Sandboxes are quite special things, so we'll need a DOMSandbox anyway. But  
instead of adding things like getElementById() to the DOMSandbox  
interface, I tend to make the "fake document" which is visible from inside  
the sandbox a member of the sandbox itself. The call will look like  
sandbox.document.getElementById().

>> This is true, but there is a problem with the whitelisting approach:  
>> the set of elements and attributes isn't in one-to-one correspondence  
>> with the set of broowser features. For example, one can't define a set  
>> of elements and attributes which must be removed to prohibit scripting:  
>> it's not enough to just remove <script> elements and on* attributes,  
>> one must also check attributes which contain URIs to filter out  
>> "javascript:". (I know it's a bad example because one would need to  
>> convert javscript: to safe-javascript: anyway, but you've got the idea,  
>> right?)
>>
>> While filtering the DOM tree by the HTML cleaner is easy, it approaches  
>> the problem from the syntax point of view, not semantic. It's more  
>> robust to write something like <sandbox scripting="disallow"> to  
>> disallow all scripting within the sandbox, including any obscure or  
>> future flavors of scripts as well as those enabled by proprietary  
>> extensions (like MSIE's "expression()" in CSS). Browser developers know  
>> better what makes "all possible kinds of scripts" than the web  
>> application developers.
>>
>> Likewise, other browser features are better controlled explicitly ("I  
>> want to disable all external content within this sandbox") than by  
>> filtering the DOM tree. At least because not all new features, like new  
>> ways to load external conteent, come with new elements or attributes  
>> which aren't on the whitelist. Some features reuse existing syntax in  
>> elegant ways.

> Again, good point, but this is not entirely related to "duplicate ID as  
> a security issue". Meaning, you are advocating for the <sandbox>  
> element. That's something I also do, depending the way it's going to be  
> defined (of course).

Yes, really. I've actually gave the wrong subject to the thread. It should  
have been titled "Sandboxing can make contained HTML harmless in more ways  
than just isolating scripts".

> The <sandbox> element would make securing a web application from common  
> security holes and other pitfalls much easier and elegant. Of course, it  
> would also solve the duplicate IDs issue.

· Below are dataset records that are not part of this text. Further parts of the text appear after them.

Lemma tracked_only_tail_keeps (em : JsMap.t Item) (entries : list (string * Item))
    (k : string) (v : Item) :
  In (k, v) entries -> JsMap.has k em = false -> In v (tracked_only_tail em entries).
Proof.
  induction entries as [|[k' v'] rest IH]; simpl; [tauto|].
  intros [Heq|Hin] Hk.
  - inversion Heq; subst. rewrite Hk. now left.
  - destruct (JsMap.has k' em); [|right]; auto.
Qed.

(** Every entry of [itemsMap] is in the final list. *)
Lemma final_list_has_entries (external : list Media) (tracked : list Ums)
    (items : list Item) (em : JsMap.t Item) (st : State) (k : string) (v : Item) :
  run external tracked = Ok (items, em, st) ->
  JsMap.get k (itemsMap st) = Some v ->
  In v (external_first (itemsMap st) items
        ++ tracked_only_tail em (JsMap.entries (itemsMap st)))%list.
Proof.
  intros Hrun Hget. destruct (run_Inv _ _ _ _ _ Hrun) as (HI & HF & _ & Hkeys).
  apply in_or_app. destruct (JsMap.has k em) eqn:Hk.
  - left. apply Hkeys in Hk. destruct (Forall2_external_ids _ _ HF) as [Hids _].
    rewrite <- Hids in Hk. apply in_map_iff in Hk. destruct Hk as (it & <- & Hin).
    eapply external_first_in; eauto.
  - right. eapply tracked_only_tail_keeps; eauto. now apply get_in.
Qed.

(** X14: the record the loop sees last is shown: the final list has an
    entry with the status of that record and the href made of its type
    and id, whatever came before it. *)
Theorem last_record_is_shown (external : list Media) (seen : list Ums) (ums : Ums)
    (out : list Item) :
  reconcile external (seen ++ [ums]) = Ok out ->
  exists it ty,
    In it out
    /\ lower_or_empty (m_type (media_of ums)) = Ok ty
    /\ it_status it = ums_status ums
    /\ (nullish (ums_rating ums) = false -> it_rating it = ums_rating ums)
    /\ it_href it
       = VStr ("/collection/" ++ ty ++ "/"
               ++ String_of (if nullish (m_mediaId (media_of ums))
                             then ums_id ums else m_mediaId (media_of ums))).
Proof.
  intros H. destruct (reconcile_ids _ _ _ H) as (items & em & st & Hrun & Hout & _).
  destruct (run_app_inv _ _ _ _ _ _ _ Hrun) as (st1 & st2 & Hseen & Hstep & Hrest).
  simpl in Hrest. inversion Hrest; subst st2; clear Hrest.
  destruct (run_Inv _ _ _ _ _ Hseen) as (HI1 & _).
  assert (Hentry : exists k it ty,
             JsMap.get k (itemsMap st) = Some it
             /\ lower_or_empty (m_type (media_of ums)) = Ok ty
             /\ it_status it = ums_status ums
             /\ it_rating it = js_coalesce (ums_rating ums) (it_rating it)
             /\ it_href it = collection_href ty (js_coalesce (m_mediaId (media_of ums))
                                                             (ums_id ums))).
  { rewrite process_ums_outcome in Hstep. inv_bind Hstep. destruct a as [c|].
    - destruct (outcome_merge_has _ _ _ _ HI1 Ha) as [_ Hhas].
      apply has_true_iff in Hhas. destruct Hhas as [old Hold].
      destruct (merge_into_spec _ _ _ _ _ _ _ _ _ Hold Hstep) as (ty & Hty & Him & _).
      exists c, (overlay old ums (collection_href ty
                   (js_coalesce (m_mediaId (media_of ums)) (ums_id ums)))), ty.
      rewrite Him. split; [apply get_set_same|]. split; [exact Hty|]. simpl.
      now rewrite js_coalesce_twice.
    - unfold track_only in Hstep. inv_bind Hstep. inversion Hstep; subst st; clear Hstep.
      unfold new_item in Ha0. inv_bind Ha0. inversion Ha0; subst a. simpl.
      exists (new_key ums (media_of ums)). eexists. exists a0.
      split; [apply get_set_same|]. simpl. now rewrite js_coalesce_same. }
  destruct Hentry as (k & it & ty & Hget & Hty & Hs & Hr & Hh).
  exists it, ty. split.
  - rewrite Hout. eapply final_list_has_entries; eauto.
  - split; [exact Hty|]. split; [exact Hs|]. split; [|exact Hh].
    intros Hn. unfold js_coalesce in Hr. now rewrite Hn in Hr.
Qed.

Lemma last_record_is_shown_witness :
  exists out it,
    reconcile dune_feed ([] ++ [watching_seven]) = Ok out
    /\ In it out /\ it_status it = VStr "WATCHING".
Proof.
  destruct (reconcile dune_feed ([] ++ [watching_seven])) as [out|] eqn:Hrec;
    [|discriminate Hrec].
  destruct (last_record_is_shown dune_feed [] watching_seven out Hrec)
    as (it & ty & Hin & _ & Hs & _).
  exists out, it. auto.
Defined.

(** ** The page without the reconciler *)

Lemma mapM_Forall2 {A B : Type} (f : A -> result B) (l : list A) (ys : list B) :
  mapM f l = Ok ys <-> Forall2 (fun x y => f x = Ok y) l ys.
Proof.
  revert ys. induction l as [|x l IH]; intros ys; simpl.
  - split; intros H; [inversion H; constructor | inversion H; reflexivity].
  - split; intros H.
    + inv_bind H. inv_bind H. inversion H; subst. constructor; [assumption|].
      now apply IH.
    + inversion H as [|? y ? ys' Hx Hl]; subst. rewrite Hx. simpl.
      apply IH in Hl. rewrite Hl. reflexivity.
Qed.

Lemma mapM_total {A B : Type} (f : A -> result B) (l : list A) :
  Forall (fun x => exists y, f x = Ok y) l -> exists ys, mapM f l = Ok ys.
Proof.
  induction 1 as [|x l [y Hy] _ [ys Hys]]; simpl; [eauto|].
  rewrite Hy, Hys. simpl. eauto.
Qed.

Lemma mapM_throws {A B : Type} (f : A -> result B) (l : list A) (x : A) :
  In x l -> f x = TypeError -> mapM f l = TypeError.
Proof.
  intros Hin Hx. induction l as [|a l IH]; [contradiction|]. simpl.
  destruct Hin as [->|Hin].
  - rewrite Hx. reflexivity.
  - destruct (f a); [|reflexivity]. simpl. rewrite (IH Hin). reflexivity.
Qed.

(** After the filter the type of a record is the wanted type, so the
    callback of the tracked records returns. *)
Lemma tracked_item_of_filter (w : string) (raw : list Ums) (ums : Ums) :
  In ums (byWantedType w raw) ->
  exists it, TrackedFirst.tracked_item ums = Ok it
             /\ it_type it = VStr (JsString.toLowerCase w)
             /\ it_status it = ums_status ums
             /\ it_id it = js_coalesce (m_mediaId (media_of ums)) (ums_id ums).
Proof.
  intros Hin. unfold byWantedType in Hin. apply filter_In in Hin.
  destruct Hin as [_ Hty]. unfold TrackedFirst.tracked_item, media_of.
  destruct (ums_media ums) as [m|]; [|discriminate].
  destruct (m_type m) as [| |b|x|s]; try discriminate. simpl in Hty.
  apply String.eqb_eq in Hty. subst s. rewrite lower_or_empty_string. simpl.
  eexists. split; [reflexivity|]. simpl. auto.
Qed.

(** The keys with a backend type are the four the discover feed exists
    for. *)
Lemma own_key_has_feed (key w : string) :
  get_property typeMap key = Own w ->
  existsb (String.eqb key) ["movie"; "tv"; "music"; "books"] = true.
Proof.
  unfold get_property, typeMap. cbn [find fst snd existsb].
  rewrite !(String.eqb_sym key).
  destruct (String.eqb "movie" key); [reflexivity|].
  destruct (String.eqb "tv" key); [reflexivity|].
  destruct (String.eqb "music" key); [reflexivity|].
  destruct (String.eqb "books" key); [reflexivity|].
  cbn [orb]. destruct (existsb _ _); discriminate.
Qed.

(** The item of the reconciler for a feed element and the item of the
    earlier page show the same. *)
Lemma discover_item_external_item (m : Media) (n : Item) :
  external_item m = Ok n ->
  exists o, TrackedFirst.discover_item m = Ok o
            /\ shown o = shown n /\ it_id n = VStr (String_of (it_id o)).
Proof.
  unfold external_item, TrackedFirst.discover_item. intros H.
  inv_bind H. inv_bind H. rewrite Ha, Ha0. simpl. inversion H; subst n; clear H.
  eexists. split; [reflexivity|]. split; reflexivity.
Qed.

Lemma discover_item_throws (m : Media) :
  external_item m = TypeError <-> TrackedFirst.discover_item m = TypeError.
Proof.
  unfold external_item, TrackedFirst.discover_item.
  destruct (lower_or_empty (m_type m)); simpl; [|tauto].
  destruct (string_method _ _); simpl; [|tauto].
  split; discriminate.
Qed.

Lemma map_external_throws (external : list Media) (m : Media) :
  In m external -> external_item m = TypeError ->
  forall em am, map_external external em am = TypeError.
Proof.
  intros Hin Hm. induction external as [|a l IH]; [contradiction|]. intros em am.
  simpl. destruct Hin as [->|Hin].
  - rewrite Hm. reflexivity.
  - destruct (external_item a); [|reflexivity]. simpl. rewrite (IH Hin). reflexivity.
Qed.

Actually, now it seems the only solution to me because, as you say below,  
the behavior on duplicate IDs cannot be changed to a safe way without  
breaking backwaard compatibility.

> I have to somewhat disagree with this, because blogs, CMS and wiki  
> applications must provide the scripts, the "toys" in a WYSIWYG  
> environment. Those can be secured by the application authors in a proper  
> way, and user-scripts should be not allowed. Table sorting, popup menus  
> and similar are all toys. Does Wikipedia allow full-scripting access? I  
> believe they allow access to some toys only.

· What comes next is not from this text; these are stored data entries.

(** A machine without the interpreter: the probe finds no command, the
    installer works, and the launch of the script fails with status 127. *)
Definition no_python_env : Env :=
  {| exe_dir := "/opt/app";
     popen_result := fun _ cmd =>
       if String.eqb cmd "python --version" then command_not_found
       else Some ("abc123" +:+ nl);
     system_result := fun _ cmd =>
       if String.prefix "pip " cmd then 0 else 127 |}.

(** ** The earlier variant [src/app_launcher.cpp] *)

(** The first version of the launcher has no markers: it probes the
    interpreter, installs the requirements on every run and launches
    [main.py] from the current directory. *)
Module Plain.

Section Launcher.

Variable env : Env.

Definition pip_command : string := "pip install -r requirements.txt".

Definition python_command (argv : list string) : string :=
  fold_left (fun command arg => (command +:+ " ") +:+ arg)
            (drop 1 argv) "python .\main.py".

They don't provide any JavaScript toys. I hope they'll do it someday.

>> Returning to the duplicate IDs, I think we should define some standard  
>> behavior for getElementById() when there is more than one element with  
>> the given ID. To lower the possible extent of duplicate ID attacks, I  
>> propose that getElementById() should throw an exception in that case.  
>> It's better to crash the script than to make it do what the attacker  
>> wants.

> Bad idea. I've just worked with a guy on a web application done the  
> "industrial way" (as in "get it done ASAP, no matter how"). This was  
> done entirely with copy/pasted frameworks with Java on the server-side,  
> DOJO client-side and some more frameworks (5 to 10!!!). It was horrible:  
> many duplicate IDs, slowly loading ("web 2.0 ready with AJAX"), etc. I  
> was amazed it even worked :). The guy wasn't fully aware of the "behind  
> the scenes" (he didn't even see how badly the generated DOM looks in the  
> browser).
>
> Point is, web applications currently do rely on duplicate IDs support.  
> Throwing errors (thus breaking scripts) also badly breaks backwards  
> compatibility. That web application is not the only one having such  
> badly coded backend, it's one of many (look at most corporate web sites  
> done in "a snap" by "gurus").

Well, if browsers did throw exceptions on duplicate IDs, there wouldn't be  
any duplicate IDs in existing applications. The problem is that there are  
already such applications.

(A wild thought: maybe enforce ID uniqueness only for <!DOCTYPE html>?)

>> For these applications, user-supplied JavaScript is highly demanded,  
>> and it can't be fulfilled by a limited set of predefined JavaScript  
>> toys.
>>
>> They also need IDs for navigational purposes.

> Predefined toys are enough. It's almost useless to allow scripts to run  
> in a sandboxed "frame-like" environment: in your blog article, without  
> being able to interact with the page navigation (which is outside the  
> sandbox), and do other stuff.

Someone could post a JavaScript game in his blog, a horoscope calculator  
etc.

And, by the way, blog entries aren't the only place where sandboxing can  
be appliied in blogs. For example, LiveJournal allows user-defined journal  
styles which are written by the users in a self-invented programming  
language which outputs HTML. That HTML goes through the HTML cleaner  
afterwards, of course. Manny people would love to add dynamic menus, AJAX  
comments folding etc to their styles. This could be partly solved with a  
set of predefined "toys", but actually the entire LiveJournal styling  
system is about user-initiated development. Those with programming skills  
write new styles, and other users may take and use them.

-- Opera M2 9.0 TP2 on Debian Linux 2.6.12-1-k7
* Origin: X-Man's Station at SW-Soft, Inc. [ICQ: 115226275]  
<alexey at feldgendler.ru>